Problem to solve: Once the line with "let? payload := rfor (sq_arguments" is found in the entries below, print it and each following line exactly, stopping after the line with "let! value := cursor_component in"; print nothing else.
═══ The input
(** The digits: [None] stores [BOOTSTRAP_INVALID]. *)
Fixpoint parse_descriptor (value : bytes) (raw length : Z) : option (Z * Z) :=
  if length =? 10 then None else
  match value with
  | [] => Some (raw, length)
  | byte :: value =>
      if negb ((48 <=? Z_of_byte byte) && (Z_of_byte byte <=? 57)) || ((length =? 0) && (Z_of_byte byte =? 48))
      then None else
      match checked_mul I32_MAX raw 10 ≫= (fun current => checked_add I32_MAX current (Z_of_byte byte - 48)) with
      | Some next => parse_descriptor value next (length + 1)
      | None => None
      end
  end.

(** What the scalar queries about the process and the descriptor return. *)
Record DescriptorFacts := {
  df_descriptor_flags : Z;
  df_descriptor_status : Z;
  df_mdwe : Z;
  df_pid : Z;
  df_sid : Z;
  df_process_group : Z;
  df_socket_result : Z;
  df_socket_type_len : Z;
  df_socket_type : Z
}.

Class PreinitNative (T : Type) := {
  descriptor_facts : Z -> T -> DescriptorFacts * T;
  close_descriptor : Z -> T -> T;
  set_cloexec : Z -> T -> Z * T
}.

Record ReceiverProcess (T : Type) := {
  rp_environment : option (list bytes);
  rp_bootstrap_fd : Z;
  rp_native : T
}.
Arguments rp_environment {T}.
Arguments rp_bootstrap_fd {T}.
Arguments rp_native {T}.

Section Preinit.
Context {T : Type} {P : PreinitNative T}.

Definition wrong_descriptor (facts : DescriptorFacts) : bool :=
  negb (df_descriptor_flags facts =? 0) || (df_descriptor_status facts <? 0)
  || (Z.land (df_descriptor_status facts) O_NONBLOCK =? 0)
  || negb (df_mdwe facts =? PR_MDWE_REFUSE_EXEC_GAIN) || (df_pid facts <=? 0)
  || negb (df_sid facts =? df_pid facts) || negb (df_process_group facts =? df_pid facts)
  || negb (df_socket_result facts =? 0) || negb (df_socket_type_len facts =? 4)
  || negb (df_socket_type facts =? SOCK_SEQPACKET).

(** What is stored in [RECEIVER_BOOTSTRAP_FD], from the value of the entry on. *)
Definition reserve_descriptor (value : bytes) (t : T) : Z * T :=
  match parse_descriptor value 0 0 with
  | None => (BOOTSTRAP_INVALID, t)
  | Some (raw, length) =>
      if (length =? 0) || (raw <? 3) then (BOOTSTRAP_INVALID, t) else
      let '(facts, t) := descriptor_facts raw t in
      if wrong_descriptor facts then (BOOTSTRAP_INVALID, close_descriptor raw t) else
      let '(result, t) := set_cloexec raw t in
      if negb (result =? 0) then (BOOTSTRAP_INVALID, close_descriptor raw t) else (raw, t)
  end.

Definition receiver_bootstrap_preinit_linux (self : ReceiverProcess T) : ReceiverProcess T :=
  match rp_environment self with
  | None => self
  | Some environment =>
      match scrub_first is_public_entry environment with
      | None => self
      | Some (_, environment) =>
          match scrub_first (matched RECEIVER_BOOTSTRAP_ENV_PREFIX) environment with
          | None => {| rp_environment := Some environment; rp_bootstrap_fd := rp_bootstrap_fd self;
                       rp_native := rp_native self |}
          | Some (value, environment) =>
              let '(fd, t) := reserve_descriptor value (rp_native self) in
              {| rp_environment := Some environment; rp_bootstrap_fd := fd; rp_native := t |}
          end
      end
  end.

(** [__take_receiver_bootstrap] on Linux: the descriptor is swapped out. *)
Definition take_receiver_bootstrap : stm (ReceiverProcess T) SessionFailure Z :=
  fun self =>
  let raw := rp_bootstrap_fd self in
  (if raw <? 3 then Err (SessionFailure_new Op_Bootstrap Tx_NotEstablished Session_InvalidInput) else Ok raw,
   {| rp_environment := rp_environment self; rp_bootstrap_fd := BOOTSTRAP_TAKEN; rp_native := rp_native self |}).
(** C11: The child of a coordinator is never dropped and its end is always
    reported. On each of the three targets, with any behaviour of the natives:
    a construction that succeeds holds the owner of the one child it obtained.
    One that fails either never called the native spawn, and tells of no child;
    or the native spawn was refused, and it passes on the facts and the state of
    the refusal, nothing else having happened; or it obtained a child, ended it
    as its last act and carries exactly the facts of that end. It is reported
    poisoned exactly when it carries facts. A decision keeps the child with the
    accepted session, and in every other case ends it and carries the facts: for
    either side's rejection, for an error, and for a reason outside the namespace
    of the API. *)
Theorem child_owner_accounted b :
  b ∈ coordinator_targets transfer ->
  (forall command options t,
     match spawn (T := Tracked T) b command options (t, []) with
     | (Ok session, (_, log)) => log = [Obtained]
     | (Err failure, (_, log)) =>
         fl_poisoned failure = negb (is_none (fl_cleanup failure)) /\
         match log with
         | [] => fl_cleanup failure = None /\ fl_transaction_state failure = Tx_NotEstablished
         | [Refused cleanup state] => fl_cleanup failure = cleanup /\ fl_transaction_state failure = transaction_state state
         | [Obtained; Ended facts] => fl_cleanup failure = Some facts /\ fl_transaction_state failure <> Tx_NotEstablished
         | _ => False
         end
     | (Panic, (_, log)) => log = [] \/ log = [Obtained]
     end) /\
  (forall decision (self : Session (Negotiating (Tracked T))), session_decided (snd (ng_native (ss_inner self))) (decide b decision self)).
Proof.
  unfold coordinator_targets. intros Hin. rewrite !elem_of_cons in Hin.
  assert (Hspawn : forall b command options t,
    (forall command options, stage failure_told [] [Obtained] (cb_spawn b command options)) ->
    match spawn (T := Tracked T) b command options (t, []) with
    | (Ok session, (_, log)) => log = [Obtained]
    | (Err failure, (_, log)) => session_told failure log
    | (Panic, (_, log)) => log = [] \/ log = [Obtained]
    end).
  { intros b' command options t Hb. pose proof (spawn_stage b' command options Hb (t, []) eq_refl) as H.
    now destruct (spawn b' command options (t, [])) as [[session|f|] [t' log]]. }
  destruct Hin as [->|[->|[->|[]%elem_of_nil]]]; (split; [intros command options t; apply Hspawn|intros; apply decide_told]).
  - exact linux_spawn_stage.
  - apply decide_custody, linux_keeper.
  - exact mac_spawn_stage.
  - apply decide_custody, mac_keeper.
  - exact windows_spawn_stage.
  - apply decide_custody, windows_keeper.
Qed.

End TrackedTargets.

(** ** Limits of the child process *)

Definition covers (limits : ChildProcessLimits) (m : ChildProcessLimits) : Prop :=
  (cpl_commit_memory_bytes m = None \/ cpl_commit_memory_bytes m = cpl_commit_memory_bytes limits) /\
  (cpl_user_cpu_time m = None \/ cpl_user_cpu_time m = cpl_user_cpu_time limits) /\
  (cpl_active_processes m = None \/ cpl_active_processes m = cpl_active_processes limits) /\
  (cpl_open_descriptors m = None \/ cpl_open_descriptors m = cpl_open_descriptors limits).

(** The three masks and the one copy of the values lose nothing. *)
Lemma facts_roundtrip r a u :
  covers r a -> covers r u ->
  requested (ChildProcessLimitFacts_new r a u) = r /\ applied (ChildProcessLimitFacts_new r a u) = a /\
  unsupported (ChildProcessLimitFacts_new r a u) = u.
Proof.
  assert (H : forall m, covers r m -> limits_for_mask (ChildProcessLimitFacts_new r a u) (mask m) = m).
  { intros [mm mc mp md] (H1 & H2 & H3 & H4). destruct r as [rm rc rp rd]. unfold ChildProcessLimitFacts_new. cbn in *.
    unfold limits_for_mask, mask. cbn.
    destruct H1 as [->|<-], H2 as [->|<-], H3 as [->|<-], H4 as [->|<-];
      repeat match goal with |- context [is_none ?x] => is_var x; destruct x end; reflexivity. }
  intros Ha Hu. split_and!; apply H; try done. repeat split; by right.
Qed.

Lemma limits_empty_iff l : ChildProcessLimits_is_empty l = true <-> l = ChildProcessLimits_default.
Proof. destruct l as [[] [] [] []]; cbn; split; try done; intros H; discriminate. Qed.

Lemma unsupported_covered target limits : covers limits (child_process_limit_unsupported target limits).
Proof. destruct target; cbn; repeat split; cbn; auto. Qed.

Lemma default_covered limits : covers limits ChildProcessLimits_default.
Proof. repeat split; cbn; auto. Qed.

Lemma preflight_facts target limits :
  let facts := child_process_limit_preflight target limits in
  requested facts = limits /\ unsupported facts = child_process_limit_unsupported target limits /\
  applied facts = if ChildProcessLimits_is_empty (child_process_limit_unsupported target limits)
                  then limits else ChildProcessLimits_default.
Proof.
  unfold child_process_limit_preflight. cbv zeta.
  set (a := match target with OnWindows => _ | _ => _ end).
  assert (Ha : a = if ChildProcessLimits_is_empty (child_process_limit_unsupported target limits)
                   then limits else ChildProcessLimits_default).
  { unfold a. destruct target, limits as [[] [] [] []]; reflexivity. }
  destruct (facts_roundtrip limits a (child_process_limit_unsupported target limits)) as (H1 & H2 & H3).
  - rewrite Ha. destruct (ChildProcessLimits_is_empty _); [repeat split; by right|apply default_covered].
  - apply unsupported_covered.
  - now rewrite H1, H2, H3, Ha.
Qed.

Lemma invalid_facts target limits :
  requested (child_process_limit_invalid_facts target limits) = limits /\
  applied (child_process_limit_invalid_facts target limits) = ChildProcessLimits_default.
Proof.
  destruct (facts_roundtrip limits ChildProcessLimits_default (child_process_limit_unsupported target limits))
    as (H1 & H2 & _); [apply default_covered|apply unsupported_covered|done].
Qed.
Definition decode_header (l : bytes) : res SupervisorWireError Header :=
  if (len l <? HEADER_LEN) || (MAX_SUPERVISOR_RECORD_BYTES <? len l) then Err WireError_Malformed else
  let? magic := index_range l 0 8 in
  if negb (bool_decide (magic = MAGIC)) then Err WireError_Malformed else
  let? version := u16_at l 8 in
  if negb (version =? VERSION) then Err WireError_Malformed else
  let? raw_len := u32_at l 12 in
  let? payload_len := ok_or (try_from USIZE_MAX raw_len) WireError_LimitExceeded in
  if negb (bool_decide (checked_add USIZE_MAX HEADER_LEN payload_len = Some (len l)))
  then Err WireError_Malformed else
  let? raw_kind := u16_at l 10 in
  let? kind := RecordKind_decode raw_kind in
  let? generation := u64_at l 16 in
  let? sequence := u64_at l 24 in
  let? client_nonce := array_at 32 l 32 in
  let? service_nonce := array_at 32 l 64 in
  Ok {| hd_kind := kind; hd_payload_len := payload_len; hd_generation := generation;
        hd_sequence := sequence; hd_client_nonce := client_nonce; hd_service_nonce := service_nonce |}.

(** ** The spawn request *)

Definition push_component (component payload : bytes) : res SupervisorWireError bytes :=
  let? length := ok_or (try_from U16_MAX (len component)) WireError_LimitExceeded in
  Ok (payload ++ le_bytes 2 length ++ component).

Definition encode_spawn_payload (request : SpawnRequest) : res SupervisorWireError bytes :=
  let? policy_len := ok_or (try_from U16_MAX (len (sq_policy_id request))) WireError_LimitExceeded in
  let? argument_count := ok_or (try_from U16_MAX (len (sq_arguments request))) WireError_LimitExceeded in
  let? environment_count := ok_or (try_from U16_MAX (len (sq_environment request))) WireError_LimitExceeded in
  let payload := le_bytes 8 (sq_deadline request) ++ le_bytes 2 policy_len ++ le_bytes 2 argument_count
                 ++ le_bytes 2 environment_count ++ le_bytes 2 0 ++ sq_policy_id request in
  let? payload := rfor (sq_arguments request) push_component payload in
  let? payload := rfor (sq_environment request)
    (fun entry payload => let? payload := push_component (te_key entry) payload in
                          push_component (te_value entry) payload) payload in
  if MAX_SUPERVISOR_RECORD_BYTES <? Z.min USIZE_MAX (HEADER_LEN + len payload)
  then Err WireError_LimitExceeded else Ok payload.

(** [PayloadCursor] is the input that remains. *)
Definition cursor_take (count : Z) : stm bytes SupervisorWireError bytes :=
  fun remaining => if len remaining <? count then (Err WireError_Malformed, remaining)
                   else (Ok (slice remaining 0 count), slice remaining count (len remaining)).

Definition cursor_component : stm bytes SupervisorWireError bytes :=
  let! length_bytes := cursor_take 2 in
  let length := le_val length_bytes in
  if MAX_COMPONENT_BYTES <? length then serr WireError_LimitExceeded else cursor_take length.

Definition cursor_entry : stm bytes SupervisorWireError TargetEnvironmentEntry :=
  let! key := cursor_component in
  let! value := cursor_component in
  slift (TargetEnvironmentEntry_new key value).

Definition decode_spawn_payload (payload : bytes) : res SupervisorWireError SpawnRequest :=
  if len payload <? SPAWN_PREFIX_LEN then Err WireError_Malformed else
  let? deadline := u64_at payload 0 in
  let? policy_len := u16_at payload 8 in
  let? argument_count := u16_at payload 10 in
  let? environment_count := u16_at payload 12 in
  let? reserved := u16_at payload 14 in
  if negb (reserved =? 0) || (MAX_POLICY_ID_BYTES <? policy_len) || (MAX_ARGUMENTS <? argument_count)
     || (MAX_ENVIRONMENT <? environment_count)
  then Err WireError_LimitExceeded else
  let? rest := index_range payload SPAWN_PREFIX_LEN (len payload) in
  let '(read, remaining) :=
    (let! policy_id := cursor_take policy_len in
     let! arguments := srepeat (Z.to_nat argument_count) cursor_component in
     let! environment := srepeat (Z.to_nat environment_count) cursor_entry in
     sret (policy_id, arguments, environment)) rest in
  let? fields := read in
  let '(policy_id, arguments, environment) := fields in
  if negb (bool_decide (remaining = [])) then Err WireError_Malformed else
  SpawnRequest_new deadline policy_id arguments environment.

(** ** The four records *)

Definition encode_client_hello (client_nonce : bytes) : res SupervisorWireError bytes :=
  if bool_decide (client_nonce = zeros 32) then Err WireError_ReplayOrSubstitution else
  encode_record {| hd_kind := ClientHello; hd_payload_len := 0; hd_generation := 0; hd_sequence := 0;
                   hd_client_nonce := client_nonce; hd_service_nonce := zeros 32 |} [].

Record ServiceHelloFacts := { sh_generation : Z; sh_service_nonce : bytes }.
Lemma decode_service_hello_iff l cn f :
  len cn = 32 ->
  decode_service_hello l cn = Ok f <->
  cn <> zeros 32 /\ u64 (sh_generation f) /\ sh_generation f <> 0 /\ fresh_nonce (sh_service_nonce f) /\
  sh_service_nonce f <> cn /\
  encode_record (service_hello_header (sh_generation f) cn (sh_service_nonce f)) [] = Ok l.
Proof.
  intros Hc. unfold decode_service_hello, fresh_nonce. case_bool_decide as H0; [naive_solver|]. split.
  - destruct (decode_header l) as [h| |] eqn:Eh; try discriminate. cbn [rbind].
    destruct (_ || _) eqn:E; [discriminate|]. bsplit. intros [= <-]. cbn [sh_generation sh_service_nonce].
    apply decode_header_encode in Eh as [Hwf [p Hp]]. pose proof Hwf as (Hg & _ & _ & Hsn).
    apply encode_record_iff in Hp as Hi; [|done]. destruct Hi as (Hpl & _).
    assert (p = []) as -> by (apply len_zero; lia).
    split_and!; try done. rewrite <- Hp. f_equal. unfold service_hello_header. destruct h; simpl in *. now subst.
  - intros (_ & Hg & Hg0 & [Hs Hs0] & Hne & Henc).
    assert (header_wf (service_hello_header (sh_generation f) cn (sh_service_nonce f))) as Hwf
      by (unfold header_wf; simpl; split_and!; (done || ulia)).
    rewrite (proj2 (decode_header_encode l _) (conj Hwf (ex_intro _ [] Henc))). cbn [rbind service_hello_header
      hd_kind hd_payload_len hd_generation hd_sequence hd_client_nonce hd_service_nonce].
    rewrite (proj2 (Z.eqb_neq _ _) Hg0), !bool_decide_eq_true_2, !bool_decide_eq_false_2 by done. simpl. now destruct f.
Qed.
══════
Answer section:
  let? payload := rfor (sq_arguments request) push_component payload in
  let? payload := rfor (sq_environment request)
    (fun entry payload => let? payload := push_component (te_key entry) payload in
                          push_component (te_value entry) payload) payload in
  if MAX_SUPERVISOR_RECORD_BYTES <? Z.min USIZE_MAX (HEADER_LEN + len payload)
  then Err WireError_LimitExceeded else Ok payload.

(** [PayloadCursor] is the input that remains. *)
Definition cursor_take (count : Z) : stm bytes SupervisorWireError bytes :=
  fun remaining => if len remaining <? count then (Err WireError_Malformed, remaining)
                   else (Ok (slice remaining 0 count), slice remaining count (len remaining)).

Definition cursor_component : stm bytes SupervisorWireError bytes :=
  let! length_bytes := cursor_take 2 in
  let length := le_val length_bytes in
  if MAX_COMPONENT_BYTES <? length then serr WireError_LimitExceeded else cursor_take length.

Definition cursor_entry : stm bytes SupervisorWireError TargetEnvironmentEntry :=
  let! key := cursor_component in
  let! value := cursor_component in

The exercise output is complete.